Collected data
::::::::::
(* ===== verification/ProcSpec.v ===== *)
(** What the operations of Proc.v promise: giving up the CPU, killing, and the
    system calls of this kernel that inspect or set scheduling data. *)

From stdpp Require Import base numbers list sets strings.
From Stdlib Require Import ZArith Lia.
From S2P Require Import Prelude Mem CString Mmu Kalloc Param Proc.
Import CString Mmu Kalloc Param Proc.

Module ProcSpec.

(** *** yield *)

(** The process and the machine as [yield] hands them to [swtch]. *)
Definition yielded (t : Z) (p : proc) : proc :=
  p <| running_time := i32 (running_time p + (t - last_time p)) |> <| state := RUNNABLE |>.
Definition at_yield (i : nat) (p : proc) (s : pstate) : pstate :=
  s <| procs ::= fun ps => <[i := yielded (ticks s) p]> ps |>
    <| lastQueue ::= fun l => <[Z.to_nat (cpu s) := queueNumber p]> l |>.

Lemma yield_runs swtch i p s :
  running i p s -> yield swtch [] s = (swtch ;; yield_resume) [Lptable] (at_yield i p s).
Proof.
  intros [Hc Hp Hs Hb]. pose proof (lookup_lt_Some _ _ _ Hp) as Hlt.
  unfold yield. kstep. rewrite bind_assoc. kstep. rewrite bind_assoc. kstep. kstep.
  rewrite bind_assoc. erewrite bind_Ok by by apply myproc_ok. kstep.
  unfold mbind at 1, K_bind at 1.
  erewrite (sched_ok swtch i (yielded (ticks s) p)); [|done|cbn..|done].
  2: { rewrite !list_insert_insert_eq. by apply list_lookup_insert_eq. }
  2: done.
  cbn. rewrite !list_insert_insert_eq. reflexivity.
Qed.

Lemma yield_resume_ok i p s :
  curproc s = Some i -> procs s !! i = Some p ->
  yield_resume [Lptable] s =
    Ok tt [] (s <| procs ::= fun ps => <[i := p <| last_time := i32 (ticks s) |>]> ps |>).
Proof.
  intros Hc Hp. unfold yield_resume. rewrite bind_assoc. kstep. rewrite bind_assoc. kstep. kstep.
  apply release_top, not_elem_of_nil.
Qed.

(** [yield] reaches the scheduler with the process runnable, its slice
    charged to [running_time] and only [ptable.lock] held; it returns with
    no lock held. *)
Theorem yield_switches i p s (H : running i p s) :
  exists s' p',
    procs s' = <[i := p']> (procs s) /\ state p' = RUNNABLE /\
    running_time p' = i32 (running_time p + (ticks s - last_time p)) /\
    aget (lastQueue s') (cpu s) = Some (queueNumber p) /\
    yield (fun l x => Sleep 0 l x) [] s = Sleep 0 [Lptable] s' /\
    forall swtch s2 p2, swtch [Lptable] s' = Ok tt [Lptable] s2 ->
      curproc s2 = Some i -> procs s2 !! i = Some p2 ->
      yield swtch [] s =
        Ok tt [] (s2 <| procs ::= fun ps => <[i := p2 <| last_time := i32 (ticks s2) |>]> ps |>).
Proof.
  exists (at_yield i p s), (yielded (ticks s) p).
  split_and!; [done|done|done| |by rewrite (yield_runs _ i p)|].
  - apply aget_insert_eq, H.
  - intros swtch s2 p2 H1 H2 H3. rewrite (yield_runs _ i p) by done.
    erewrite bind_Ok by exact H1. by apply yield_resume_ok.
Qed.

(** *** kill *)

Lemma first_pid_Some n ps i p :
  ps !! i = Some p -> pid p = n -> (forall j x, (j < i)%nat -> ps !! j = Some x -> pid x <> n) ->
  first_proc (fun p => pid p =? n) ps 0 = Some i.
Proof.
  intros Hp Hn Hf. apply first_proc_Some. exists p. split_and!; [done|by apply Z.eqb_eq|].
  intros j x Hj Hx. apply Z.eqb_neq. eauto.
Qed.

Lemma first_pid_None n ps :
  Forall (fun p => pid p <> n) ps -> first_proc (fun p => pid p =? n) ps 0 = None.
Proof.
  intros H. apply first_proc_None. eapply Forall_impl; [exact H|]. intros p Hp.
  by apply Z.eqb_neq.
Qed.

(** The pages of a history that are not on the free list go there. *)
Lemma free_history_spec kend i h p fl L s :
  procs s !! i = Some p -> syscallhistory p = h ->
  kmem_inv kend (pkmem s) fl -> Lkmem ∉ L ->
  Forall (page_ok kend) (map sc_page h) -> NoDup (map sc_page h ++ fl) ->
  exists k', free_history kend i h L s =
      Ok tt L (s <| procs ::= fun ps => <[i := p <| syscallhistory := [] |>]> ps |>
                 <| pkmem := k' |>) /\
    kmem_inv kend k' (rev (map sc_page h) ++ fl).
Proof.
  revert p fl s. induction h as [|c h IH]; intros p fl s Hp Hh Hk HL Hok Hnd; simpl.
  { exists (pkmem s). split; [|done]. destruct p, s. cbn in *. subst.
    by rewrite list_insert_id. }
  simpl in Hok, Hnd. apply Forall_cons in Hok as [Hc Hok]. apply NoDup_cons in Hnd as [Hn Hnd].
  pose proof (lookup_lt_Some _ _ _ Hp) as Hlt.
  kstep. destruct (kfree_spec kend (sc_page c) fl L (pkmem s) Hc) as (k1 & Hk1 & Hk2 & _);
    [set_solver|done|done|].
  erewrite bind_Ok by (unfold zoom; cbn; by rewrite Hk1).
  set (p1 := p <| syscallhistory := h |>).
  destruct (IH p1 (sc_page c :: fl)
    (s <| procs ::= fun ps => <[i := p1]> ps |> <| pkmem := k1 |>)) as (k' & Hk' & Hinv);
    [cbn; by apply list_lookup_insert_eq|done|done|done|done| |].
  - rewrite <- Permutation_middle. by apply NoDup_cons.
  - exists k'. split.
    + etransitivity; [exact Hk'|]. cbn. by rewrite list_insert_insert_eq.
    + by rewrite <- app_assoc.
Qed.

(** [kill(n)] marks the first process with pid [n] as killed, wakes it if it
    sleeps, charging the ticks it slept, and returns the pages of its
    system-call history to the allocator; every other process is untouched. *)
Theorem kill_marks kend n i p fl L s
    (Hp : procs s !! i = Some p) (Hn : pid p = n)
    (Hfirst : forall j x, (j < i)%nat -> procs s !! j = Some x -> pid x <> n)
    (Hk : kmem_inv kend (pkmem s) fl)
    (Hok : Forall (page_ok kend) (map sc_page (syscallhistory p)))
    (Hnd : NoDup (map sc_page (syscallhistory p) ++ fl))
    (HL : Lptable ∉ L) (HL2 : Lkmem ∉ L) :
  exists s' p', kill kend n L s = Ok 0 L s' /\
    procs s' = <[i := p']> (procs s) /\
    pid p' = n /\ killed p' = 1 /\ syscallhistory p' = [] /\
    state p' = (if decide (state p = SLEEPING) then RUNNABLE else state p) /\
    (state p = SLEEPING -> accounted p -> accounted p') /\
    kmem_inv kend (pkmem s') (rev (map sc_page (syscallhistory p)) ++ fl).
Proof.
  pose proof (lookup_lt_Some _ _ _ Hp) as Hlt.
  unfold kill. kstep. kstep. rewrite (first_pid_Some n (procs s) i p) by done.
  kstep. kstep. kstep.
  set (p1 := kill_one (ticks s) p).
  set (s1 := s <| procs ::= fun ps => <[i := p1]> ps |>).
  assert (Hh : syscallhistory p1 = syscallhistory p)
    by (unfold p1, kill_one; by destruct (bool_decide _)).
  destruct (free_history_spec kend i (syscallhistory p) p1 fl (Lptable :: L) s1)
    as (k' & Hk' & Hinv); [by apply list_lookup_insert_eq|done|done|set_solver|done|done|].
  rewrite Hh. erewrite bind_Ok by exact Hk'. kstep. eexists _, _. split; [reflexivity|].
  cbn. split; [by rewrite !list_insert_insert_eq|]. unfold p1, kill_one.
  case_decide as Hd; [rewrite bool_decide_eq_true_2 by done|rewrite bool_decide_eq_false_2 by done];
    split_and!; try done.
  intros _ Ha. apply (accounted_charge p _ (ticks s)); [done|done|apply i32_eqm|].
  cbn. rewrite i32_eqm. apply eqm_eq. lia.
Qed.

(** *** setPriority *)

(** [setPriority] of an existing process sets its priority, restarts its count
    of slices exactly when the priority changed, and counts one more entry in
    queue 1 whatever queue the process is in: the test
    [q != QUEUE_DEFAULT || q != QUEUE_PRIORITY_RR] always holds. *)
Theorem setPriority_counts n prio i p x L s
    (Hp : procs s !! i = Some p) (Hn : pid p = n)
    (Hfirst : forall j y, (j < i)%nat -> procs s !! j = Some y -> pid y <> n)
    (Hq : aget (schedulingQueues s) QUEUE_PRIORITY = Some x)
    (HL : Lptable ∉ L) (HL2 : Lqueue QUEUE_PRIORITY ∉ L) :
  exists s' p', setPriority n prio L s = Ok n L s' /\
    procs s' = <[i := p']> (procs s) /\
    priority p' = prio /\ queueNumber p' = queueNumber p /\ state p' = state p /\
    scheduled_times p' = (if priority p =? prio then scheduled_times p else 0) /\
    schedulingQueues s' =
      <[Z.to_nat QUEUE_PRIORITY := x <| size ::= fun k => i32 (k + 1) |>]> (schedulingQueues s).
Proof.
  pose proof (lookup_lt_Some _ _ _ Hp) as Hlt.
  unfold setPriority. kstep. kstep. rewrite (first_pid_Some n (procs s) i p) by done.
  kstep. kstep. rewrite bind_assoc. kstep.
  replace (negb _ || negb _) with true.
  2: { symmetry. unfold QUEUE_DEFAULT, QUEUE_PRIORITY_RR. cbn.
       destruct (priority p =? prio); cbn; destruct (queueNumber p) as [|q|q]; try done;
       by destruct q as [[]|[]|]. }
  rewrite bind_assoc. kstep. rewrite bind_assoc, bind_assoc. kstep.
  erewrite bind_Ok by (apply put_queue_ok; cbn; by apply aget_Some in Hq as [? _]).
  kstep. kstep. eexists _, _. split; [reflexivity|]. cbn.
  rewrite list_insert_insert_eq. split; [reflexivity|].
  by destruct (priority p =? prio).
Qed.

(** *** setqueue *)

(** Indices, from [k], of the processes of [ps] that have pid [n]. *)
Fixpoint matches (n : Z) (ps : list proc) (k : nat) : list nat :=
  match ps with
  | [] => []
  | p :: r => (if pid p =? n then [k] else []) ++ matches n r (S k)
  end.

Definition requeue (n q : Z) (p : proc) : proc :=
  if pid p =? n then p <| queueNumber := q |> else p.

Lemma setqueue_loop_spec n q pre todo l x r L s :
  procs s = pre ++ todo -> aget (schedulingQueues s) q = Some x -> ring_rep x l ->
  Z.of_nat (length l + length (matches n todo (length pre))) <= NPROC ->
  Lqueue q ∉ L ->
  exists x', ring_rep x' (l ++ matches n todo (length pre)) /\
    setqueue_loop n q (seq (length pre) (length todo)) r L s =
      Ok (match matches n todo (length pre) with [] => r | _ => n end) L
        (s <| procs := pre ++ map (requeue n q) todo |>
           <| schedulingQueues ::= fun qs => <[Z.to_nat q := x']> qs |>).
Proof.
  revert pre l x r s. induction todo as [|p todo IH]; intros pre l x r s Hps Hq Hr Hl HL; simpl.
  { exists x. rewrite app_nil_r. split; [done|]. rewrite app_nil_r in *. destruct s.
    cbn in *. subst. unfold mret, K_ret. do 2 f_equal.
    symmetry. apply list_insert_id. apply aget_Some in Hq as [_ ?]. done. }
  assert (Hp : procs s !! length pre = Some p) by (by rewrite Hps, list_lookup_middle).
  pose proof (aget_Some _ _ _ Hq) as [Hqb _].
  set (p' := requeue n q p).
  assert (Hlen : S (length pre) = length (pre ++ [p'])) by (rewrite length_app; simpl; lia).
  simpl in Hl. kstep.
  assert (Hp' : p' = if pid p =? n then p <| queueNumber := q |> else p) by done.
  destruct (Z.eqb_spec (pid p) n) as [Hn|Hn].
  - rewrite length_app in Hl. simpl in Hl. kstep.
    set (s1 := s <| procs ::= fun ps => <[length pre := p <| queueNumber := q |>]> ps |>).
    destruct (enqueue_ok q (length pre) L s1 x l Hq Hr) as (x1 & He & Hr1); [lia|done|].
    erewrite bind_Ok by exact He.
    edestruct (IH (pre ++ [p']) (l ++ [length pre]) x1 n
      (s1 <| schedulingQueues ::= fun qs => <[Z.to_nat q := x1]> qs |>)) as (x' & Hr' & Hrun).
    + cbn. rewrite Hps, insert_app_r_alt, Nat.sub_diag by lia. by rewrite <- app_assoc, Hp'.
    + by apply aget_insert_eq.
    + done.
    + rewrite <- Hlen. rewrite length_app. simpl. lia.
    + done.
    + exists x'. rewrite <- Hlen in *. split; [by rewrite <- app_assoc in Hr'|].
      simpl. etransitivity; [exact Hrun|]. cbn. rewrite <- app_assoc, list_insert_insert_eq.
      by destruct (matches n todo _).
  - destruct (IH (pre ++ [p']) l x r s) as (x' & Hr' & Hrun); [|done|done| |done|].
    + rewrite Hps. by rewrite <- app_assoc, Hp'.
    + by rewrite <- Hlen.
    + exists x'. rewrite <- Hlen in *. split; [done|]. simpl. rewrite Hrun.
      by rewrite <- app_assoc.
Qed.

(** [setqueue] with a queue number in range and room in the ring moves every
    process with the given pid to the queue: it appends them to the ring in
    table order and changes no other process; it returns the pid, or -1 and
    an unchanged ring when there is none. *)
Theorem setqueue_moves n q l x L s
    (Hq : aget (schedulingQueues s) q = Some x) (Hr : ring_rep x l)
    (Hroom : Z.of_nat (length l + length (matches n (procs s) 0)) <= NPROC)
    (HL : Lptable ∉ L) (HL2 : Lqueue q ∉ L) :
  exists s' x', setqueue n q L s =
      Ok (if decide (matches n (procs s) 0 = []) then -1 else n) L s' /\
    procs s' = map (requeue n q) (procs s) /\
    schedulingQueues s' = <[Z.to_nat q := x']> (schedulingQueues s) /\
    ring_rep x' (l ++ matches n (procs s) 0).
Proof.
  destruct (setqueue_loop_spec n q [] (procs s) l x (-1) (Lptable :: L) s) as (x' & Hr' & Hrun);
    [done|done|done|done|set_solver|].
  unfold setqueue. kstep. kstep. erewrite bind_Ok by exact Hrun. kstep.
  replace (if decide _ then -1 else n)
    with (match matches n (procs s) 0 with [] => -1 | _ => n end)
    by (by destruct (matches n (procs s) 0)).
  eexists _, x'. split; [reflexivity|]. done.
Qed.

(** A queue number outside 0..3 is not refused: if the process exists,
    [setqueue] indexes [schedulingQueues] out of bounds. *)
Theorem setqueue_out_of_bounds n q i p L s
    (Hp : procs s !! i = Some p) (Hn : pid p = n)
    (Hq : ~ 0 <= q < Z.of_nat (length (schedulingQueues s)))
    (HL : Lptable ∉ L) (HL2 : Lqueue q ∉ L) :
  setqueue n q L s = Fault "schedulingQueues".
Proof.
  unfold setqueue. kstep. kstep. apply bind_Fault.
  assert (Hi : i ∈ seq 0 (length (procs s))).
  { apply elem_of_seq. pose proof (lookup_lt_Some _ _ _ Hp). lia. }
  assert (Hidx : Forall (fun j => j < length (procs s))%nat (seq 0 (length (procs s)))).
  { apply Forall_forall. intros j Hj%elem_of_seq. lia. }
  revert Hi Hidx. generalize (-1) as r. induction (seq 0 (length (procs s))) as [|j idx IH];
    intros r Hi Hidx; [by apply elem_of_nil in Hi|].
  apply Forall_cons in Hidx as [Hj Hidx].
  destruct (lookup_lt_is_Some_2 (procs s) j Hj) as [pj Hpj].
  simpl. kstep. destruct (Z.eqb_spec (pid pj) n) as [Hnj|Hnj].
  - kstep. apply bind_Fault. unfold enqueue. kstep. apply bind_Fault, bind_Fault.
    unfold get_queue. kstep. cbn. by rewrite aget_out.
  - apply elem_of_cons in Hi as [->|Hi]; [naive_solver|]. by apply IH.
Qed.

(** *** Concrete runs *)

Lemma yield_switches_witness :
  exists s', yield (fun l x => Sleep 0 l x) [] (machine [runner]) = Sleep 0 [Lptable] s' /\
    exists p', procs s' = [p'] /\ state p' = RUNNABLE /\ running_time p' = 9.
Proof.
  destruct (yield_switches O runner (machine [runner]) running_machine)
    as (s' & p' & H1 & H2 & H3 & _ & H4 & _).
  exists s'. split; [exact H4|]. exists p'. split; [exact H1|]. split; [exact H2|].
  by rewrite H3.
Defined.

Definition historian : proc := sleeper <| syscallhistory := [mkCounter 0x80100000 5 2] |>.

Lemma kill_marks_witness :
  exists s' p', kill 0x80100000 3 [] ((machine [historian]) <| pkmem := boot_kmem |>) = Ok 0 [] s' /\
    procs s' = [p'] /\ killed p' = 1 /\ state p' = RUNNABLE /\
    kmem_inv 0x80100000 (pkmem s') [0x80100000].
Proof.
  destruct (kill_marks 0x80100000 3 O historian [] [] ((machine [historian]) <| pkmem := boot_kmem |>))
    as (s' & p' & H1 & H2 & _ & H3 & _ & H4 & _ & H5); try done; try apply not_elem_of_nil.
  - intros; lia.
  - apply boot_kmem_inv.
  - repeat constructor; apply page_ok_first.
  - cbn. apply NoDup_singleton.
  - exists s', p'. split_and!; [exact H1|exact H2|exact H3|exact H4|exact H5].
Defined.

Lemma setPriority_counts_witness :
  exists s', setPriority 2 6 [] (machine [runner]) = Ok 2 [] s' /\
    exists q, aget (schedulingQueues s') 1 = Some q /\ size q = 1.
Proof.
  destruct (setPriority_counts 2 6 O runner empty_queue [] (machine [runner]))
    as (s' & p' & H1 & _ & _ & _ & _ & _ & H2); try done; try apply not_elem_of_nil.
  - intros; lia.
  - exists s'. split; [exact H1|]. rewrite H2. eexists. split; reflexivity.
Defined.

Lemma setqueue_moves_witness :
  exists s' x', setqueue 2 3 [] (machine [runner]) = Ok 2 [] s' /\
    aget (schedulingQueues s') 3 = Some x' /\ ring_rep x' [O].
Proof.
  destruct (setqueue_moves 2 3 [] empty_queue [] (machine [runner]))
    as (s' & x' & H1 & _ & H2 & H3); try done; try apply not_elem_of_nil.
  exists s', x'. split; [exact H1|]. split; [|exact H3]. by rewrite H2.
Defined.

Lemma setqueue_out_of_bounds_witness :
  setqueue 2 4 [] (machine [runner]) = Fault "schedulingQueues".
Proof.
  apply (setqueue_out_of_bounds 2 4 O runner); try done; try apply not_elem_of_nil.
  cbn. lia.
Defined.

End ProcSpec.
::::::::::
Problem to work on – Search the entries above for the string "eexists". Copy each line in which it appears.

Solution for this exercise –
  rewrite Hh. erewrite bind_Ok by exact Hk'. kstep. eexists _, _. split; [reflexivity|].
  kstep. kstep. eexists _, _. split; [reflexivity|]. cbn.
  eexists _, x'. split; [reflexivity|]. done.
  - exists s'. split; [exact H1|]. rewrite H2. eexists. split; reflexivity.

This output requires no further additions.